About this task:
Set down a word-for-word copy of the data below, limited to the lines from the first through the line with "proc_pres recordsAre (changeSubscriptionPrice".
BEGIN Data
Lemma records_createCheckoutSession amb userId input key client : proc_pres recordsAre (createCheckoutSession amb userId input key client).
Proof. unfold createCheckoutSession, findPromotionCode, lift. pres; try apply records_ensureCustomer; apply records_provider. Qed.
Lemma records_setCancel kind flag amb userId id client key : proc_pres recordsAre (setCancelAtPeriodEnd kind flag amb userId id client key).
Proof. unfold setCancelAtPeriodEnd, ownedSubscription, updateSubscription, lift. pres; try apply records_ensureCustomer; apply records_provider. Qed.
Lemma records_changePrice amb userId id price proration client key :
  proc_pres recordsAre (changeSubscriptionPrice amb userId id price proration client key).
Proof. unfold changeSubscriptionPrice, ownedSubscription, updateSubscription, lift. pres; try apply records_ensureCustomer; apply records_provider. Qed.
Lemma records_portal amb userId url client key : proc_pres recordsAre (createBillingPortalSession amb userId url client key).
Proof. unfold createBillingPortalSession, lift. pres; try apply records_ensureCustomer; apply records_provider. Qed.
Lemma records_setupIntent amb userId client key : proc_pres recordsAre (createSetupIntent amb userId client key).
Proof. unfold createSetupIntent, lift. pres; try apply records_ensureCustomer; apply records_provider. Qed.
Lemma records_setDefault amb userId id client meta key : proc_pres recordsAre (setDefaultPaymentMethod amb userId id client meta key).
Proof.
  unfold setDefaultPaymentMethod, findOwnedPaymentMethod, makeDefault, lift.
  pres; try apply records_ensureCustomer; try apply records_provider.
Qed.
Lemma records_detach amb userId id client meta key : proc_pres recordsAre (detachPaymentMethod amb userId id client meta key).
Proof. unfold detachPaymentMethod, findOwnedPaymentMethod, lift. pres; apply records_provider. Qed.
(* ===== verification/OperationsApi.v ===== *)
(** * The operations and notifications APIs

    The schemas, controllers and routes of modules/outbox, modules/audit, modules/notifications and modules/system, and
    scheduler/scheduler.routes.ts, over the services of Outbox, AuditJobs, Notifications and Scheduler. What Redis and
    BullMQ answer of the scheduler, zod's formats and the HMAC digest are parameters. *)

From Stdlib Require Import ZArith Lia Bool.
From S2P Require Import Prelude Store Database JsString JsonText Platform Request AuditTrail Pagination Sessions AccessControl ClientIp RateLimit Outbox AuditJobs Templates Notifications Scheduler Guards Http AuthApi AdminApi ContentApi.

Open Scope string_scope.

(** ** Outbox and audit trail *)

Inductive OperationsData :=
  | od_events (l : list OutboxEvent) | od_event (e : OutboxEvent) | od_audit (l : list AuditEvent)
  | od_jobs (l : list JobView) | od_queued (jobId : string).
Inductive OperationsRoute :=
  | op_dead_letters | op_redrive (id : string) | op_audit | op_jobs | op_run (name : string).

Module operations_api.
Section OperationsApi.
Context `{Platform} `{Redis}.
(** [shared] is what Redis holds of the jobs when it is asked, [add] what the queue answers. *)
Variables (formats : Formats) (replies : GuardReplies) (QUEUE_PREFIX SCHEDULER_TIMEZONE : string) (SCHEDULER_ENABLED : bool)
  (shared : Shared) (add : string -> Proc Shared (option string)).
Implicit Types (amb : Ambient) (request : ApiRequest) (auth : AuthState).

Definition deadLetterListQuery : Json -> option CursorPaginationInput := schemas.object (fun l =>
  cursor ← schemas.optional (admin_schemas.uuid formats) (assoc "cursor" l);
  limit ← admin_schemas.pageSizeOr formats 50 (assoc "limit" l); Some (mkCursorInput cursor limit)).
Definition auditListQuery : Json -> option ListAuditInput := schemas.object (fun l =>
  cursor ← schemas.optional (admin_schemas.uuid formats) (assoc "cursor" l);
  limit ← admin_schemas.pageSizeOr formats 50 (assoc "limit" l);
  actor ← schemas.optional (admin_schemas.uuid formats) (assoc "actorUserId" l);
  entityType ← schemas.optional (schemas.text 0 100) (assoc "entityType" l);
  Some (mkListAuditInput cursor limit actor entityType)).
Definition jobNameParam (name : Json) : option string := admin_schemas.trimmed 1 100 (Some name).

Definition indexDeadLetters (query : CursorPaginationInput) : Proc Exchange (Success OperationsData) :=
  page ← inWorld (listDeadLetterEvents query);
  mret (mkSuccess 200 COMPLETED (Some (od_events (page_items page))) (uploads_api.nextCursorMeta (page_nextCursor page))).

Definition redrive amb request auth (id : string) : Proc Exchange (Success OperationsData) :=
  event ← inWorld (transact (redriveDeadLetterEvent amb id (auth_userId auth) (metadataOf request)));
  mret (answerWith 200 "Outbox event queued for redelivery" (od_event event)).

Definition indexAudit amb (query : ListAuditInput) : Proc Exchange (Success OperationsData) :=
  page ← inWorld (listAuditEvents amb query);
  mret (mkSuccess 200 COMPLETED (Some (od_audit (page_items page))) (uploads_api.nextCursorMeta (page_nextCursor page))).

(** ** scheduler.routes.ts *)

Definition indexJobs : Proc Exchange (Success OperationsData) :=
  states ← lift (fst (listJobStates QUEUE_PREFIX SCHEDULER_TIMEZONE shared)); mret (answerWith 200 COMPLETED (od_jobs states)).

Definition run amb request auth (name : string) : Proc Exchange (Success OperationsData) :=
  match findScheduledJob name with
  | None => throw (errors.notFound "Scheduled job not found")
  | Some job =>
      if negb SCHEDULER_ENABLED then throw (errors.serviceUnavailable "The scheduler worker is disabled")
      else
        jobId ← lift (fst (enqueueScheduledJob add (job_name job) shared));
        inWorld (transact (writeAuditEvent amb (auditMetadata (metadataOf request) (Some (auth_userId auth)) "scheduler.job.triggered"
          "scheduled_job" (Some (job_name job)) (Some (JObj [("jobId", JStr jobId)])))));;
        mret (answerWith 202 "Scheduled job queued" (od_queued jobId))
  end.

Definition routeOf (request : WebRequest) : option OperationsRoute :=
  let method := web_method request in
  match segmentsBelow "/api/v1/scheduled-jobs" request, segmentsBelow "/api/v1/outbox-events" request,
        segmentsBelow "/api/v1/audit-events" request with
  | Some [], _, _ | Some [EmptyString], _, _ => if method === "GET" then Some op_jobs else None
  | Some [name; action], _, _ =>
      if (name !== EmptyString) && (action === "run") && (method === "POST") then Some (op_run name) else None
  | _, Some [first], _ => if (first === "dead-letter") && (method === "GET") then Some op_dead_letters else None
  | _, Some [id; action], _ =>
      if (id !== EmptyString) && (action === "redrive") && (method === "POST") then Some (op_redrive id) else None
  | _, _, Some [] | _, _, Some [EmptyString] => if method === "GET" then Some op_audit else None
  | _, _, _ => None
  end.

Definition serveRoute (route : OperationsRoute) amb request : Proc Exchange (Success OperationsData) :=
  match route with
  | op_dead_letters => withPermission replies "outbox:read" scope_global amb request (fun amb auth =>
      withInput deadLetterListQuery (api_query request) indexDeadLetters)
  | op_redrive id => withPermission replies "outbox:write" scope_global amb request (fun amb auth =>
      withInput (admin_schemas.uuidParam formats) (JStr id) (redrive amb request auth))
  | op_audit => withPermission replies "audit:read" scope_context amb request (fun amb auth =>
      withInput auditListQuery (api_query request) (indexAudit amb))
  | op_jobs => withPermission replies "scheduler:read" scope_global amb request (fun amb auth => indexJobs)
  | op_run name => withPermission replies "scheduler:write" scope_global amb request (fun amb auth =>
      withInput jobNameParam (JStr name) (run amb request auth))
  end.
End OperationsApi.
End operations_api.

(** ** Notifications *)

(** The last two are the answers of the preview, a text and a page. *)
Inductive NotificationsData :=
  | nd_preferences (l : list PreferenceView) | nd_preference (p : PreferenceView) | nd_received
  | nd_templates (keys : list string) | nd_text (body : string) | nd_html (body : string).
Inductive NotificationsRoute := n_preferences | n_update_preference | n_templates | n_preview (key : string).

Module notifications_api.
Section NotificationsApi.
Context `{Platform} `{Redis} `{TemplateFiles}.
(** [production]: [env.NODE_ENV === 'production'] *)
Variables (production : bool) (formats : Formats) (hmacDigest : string -> string -> string) (replies : GuardReplies) (address : RedisReply).
Implicit Types (amb : Ambient) (request : ApiRequest) (auth : AuthState).

Definition updatePreferenceSchema : Json -> option (NotificationChannel * string * bool) := schemas.object (fun l =>
  channel ← admin_schemas.enum [("EMAIL", Ch_EMAIL)] (assoc "channel" l);
  topic ← admin_schemas.enum (List.map (fun t => (t, t)) notificationTopics) (assoc "topic" l);
  enabled ← match assoc "enabled" l with Some (JBool b) => Some b | _ => None end;
  Some (channel, topic, enabled)).
Definition unsubscribeQuery : Json -> option string := schemas.object (fun l => schemas.text 20 2000 (assoc "token" l)).

Definition templateKeyParams (key : Json) : option EmailTemplateKey :=
  admin_schemas.enum (List.map (fun k => (templateName k, k)) emailTemplates) (Some key).
Definition previewQuery : Json -> option (option string * option string) := schemas.object (fun l =>
  locale ← schemas.optional (schemas.text 2 10) (assoc "locale" l);
  format ← schemas.optional (admin_schemas.enum [("html", "html"); ("text", "text")]) (assoc "format" l);
  Some (locale, format)).

(** Dev-only tooling: these two are not mounted in production. *)
Definition listTemplates : Proc Exchange (Success NotificationsData) :=
  mret (answerWith 200 COMPLETED (nd_templates listEmailTemplateKeys)).

Definition previewTemplate (key : EmailTemplateKey) (query : option string * option string) : Proc Exchange (Success NotificationsData) :=
  rendered ← lift (renderEmailTemplate key (example key) (fst query));
  if snd query === Some "text"
  then mret (answerWith 200 "OK" (nd_text ("Subject: " ++ re_subject rendered ++ String newline (String newline (re_text rendered)))))
  else mret (answerWith 200 "OK" (nd_html (re_html rendered))).

Definition preferences amb auth : Proc Exchange (Success NotificationsData) :=
  found ← inWorld (transact (listNotificationPreferences amb (auth_userId auth)));
  mret (answerWith 200 COMPLETED (nd_preferences found)).

Definition updatePreference amb auth (input : NotificationChannel * string * bool) : Proc Exchange (Success NotificationsData) :=
  let '(channel, topic, enabled) := input in
  updated ← inWorld (transact (setNotificationPreference amb (auth_userId auth) channel topic enabled));
  mret (answerWith 200 "Notification preference updated" (nd_preference updated)).

Definition unsubscribe amb (token : string) : Proc Exchange (Success NotificationsData) :=
  done ← inWorld (transact (unsubscribeWithToken hmacDigest (fmt_isUuid formats) amb token));
  if negb done then throw (errors.badRequest "Unsubscribe link is invalid or expired")
  else mret (answer 200 "Unsubscribed").

(** email-events.controller.ts: [rawBody] is what [express.raw] read, a buffer when the body was JSON. *)
Definition receiveEmailEvent amb (rawBody signature : option string) : Proc Exchange (Success NotificationsData) :=
  match rawBody with
  | None => throw (errors.badRequest "Expected raw webhook body")
  | Some rawBody =>
      if negb (truthy signature) then throw (errors.badRequest "Missing X-Email-Signature header")
      else
        inWorld (processEmailProviderEvent hmacDigest (fmt_isEmail formats) amb rawBody (signature ??? EmptyString));;
        mret (answerWith 200 "Email event received" nd_received)
  end.

Definition routeOf (request : WebRequest) : option NotificationsRoute :=
  match segmentsBelow "/api/v1/notifications" request with
  | Some [first] =>
      if (first === "templates") && negb production && (web_method request === "GET") then Some n_templates
      else if first !== "preferences" then None
      else if web_method request === "GET" then Some n_preferences
      else if web_method request === "PUT" then Some n_update_preference else None
  | Some [first; key; third] =>
      if (first === "templates") && (third === "preview") && (key !== EmptyString) && negb production && (web_method request === "GET")
      then Some (n_preview key) else None
  | _ => None
  end.

Definition serveRoute (route : NotificationsRoute) amb request : Proc Exchange (Success NotificationsData) :=
  match route with
  | n_preferences => withAuth replies amb request preferences
  | n_update_preference => withAuth replies amb request (fun amb auth => withBody updatePreferenceSchema request (updatePreference amb auth))
  | n_templates => listTemplates
  | n_preview key => withInput templateKeyParams (JStr key) (fun key => withInput previewQuery (api_query request) (previewTemplate key))
  end.

(** The public router, above the CSRF check. *)
Definition isUnsubscribe (request : WebRequest) : bool :=
  (web_method request === "POST") && (web_path request === "/api/v1/notifications/unsubscribe").
Definition serveUnsubscribe amb request : Proc Exchange (Success NotificationsData) :=
  limitAddress address "notifications:unsubscribe:ip" 30 60 amb request;;
  withInput unsubscribeQuery (api_query request) (unsubscribe amb).
End NotificationsApi.
End notifications_api.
END Data
Exercise solution:
Lemma records_createCheckoutSession amb userId input key client : proc_pres recordsAre (createCheckoutSession amb userId input key client).
Proof. unfold createCheckoutSession, findPromotionCode, lift. pres; try apply records_ensureCustomer; apply records_provider. Qed.
Lemma records_setCancel kind flag amb userId id client key : proc_pres recordsAre (setCancelAtPeriodEnd kind flag amb userId id client key).
Proof. unfold setCancelAtPeriodEnd, ownedSubscription, updateSubscription, lift. pres; try apply records_ensureCustomer; apply records_provider. Qed.
Lemma records_changePrice amb userId id price proration client key :
  proc_pres recordsAre (changeSubscriptionPrice amb userId id price proration client key).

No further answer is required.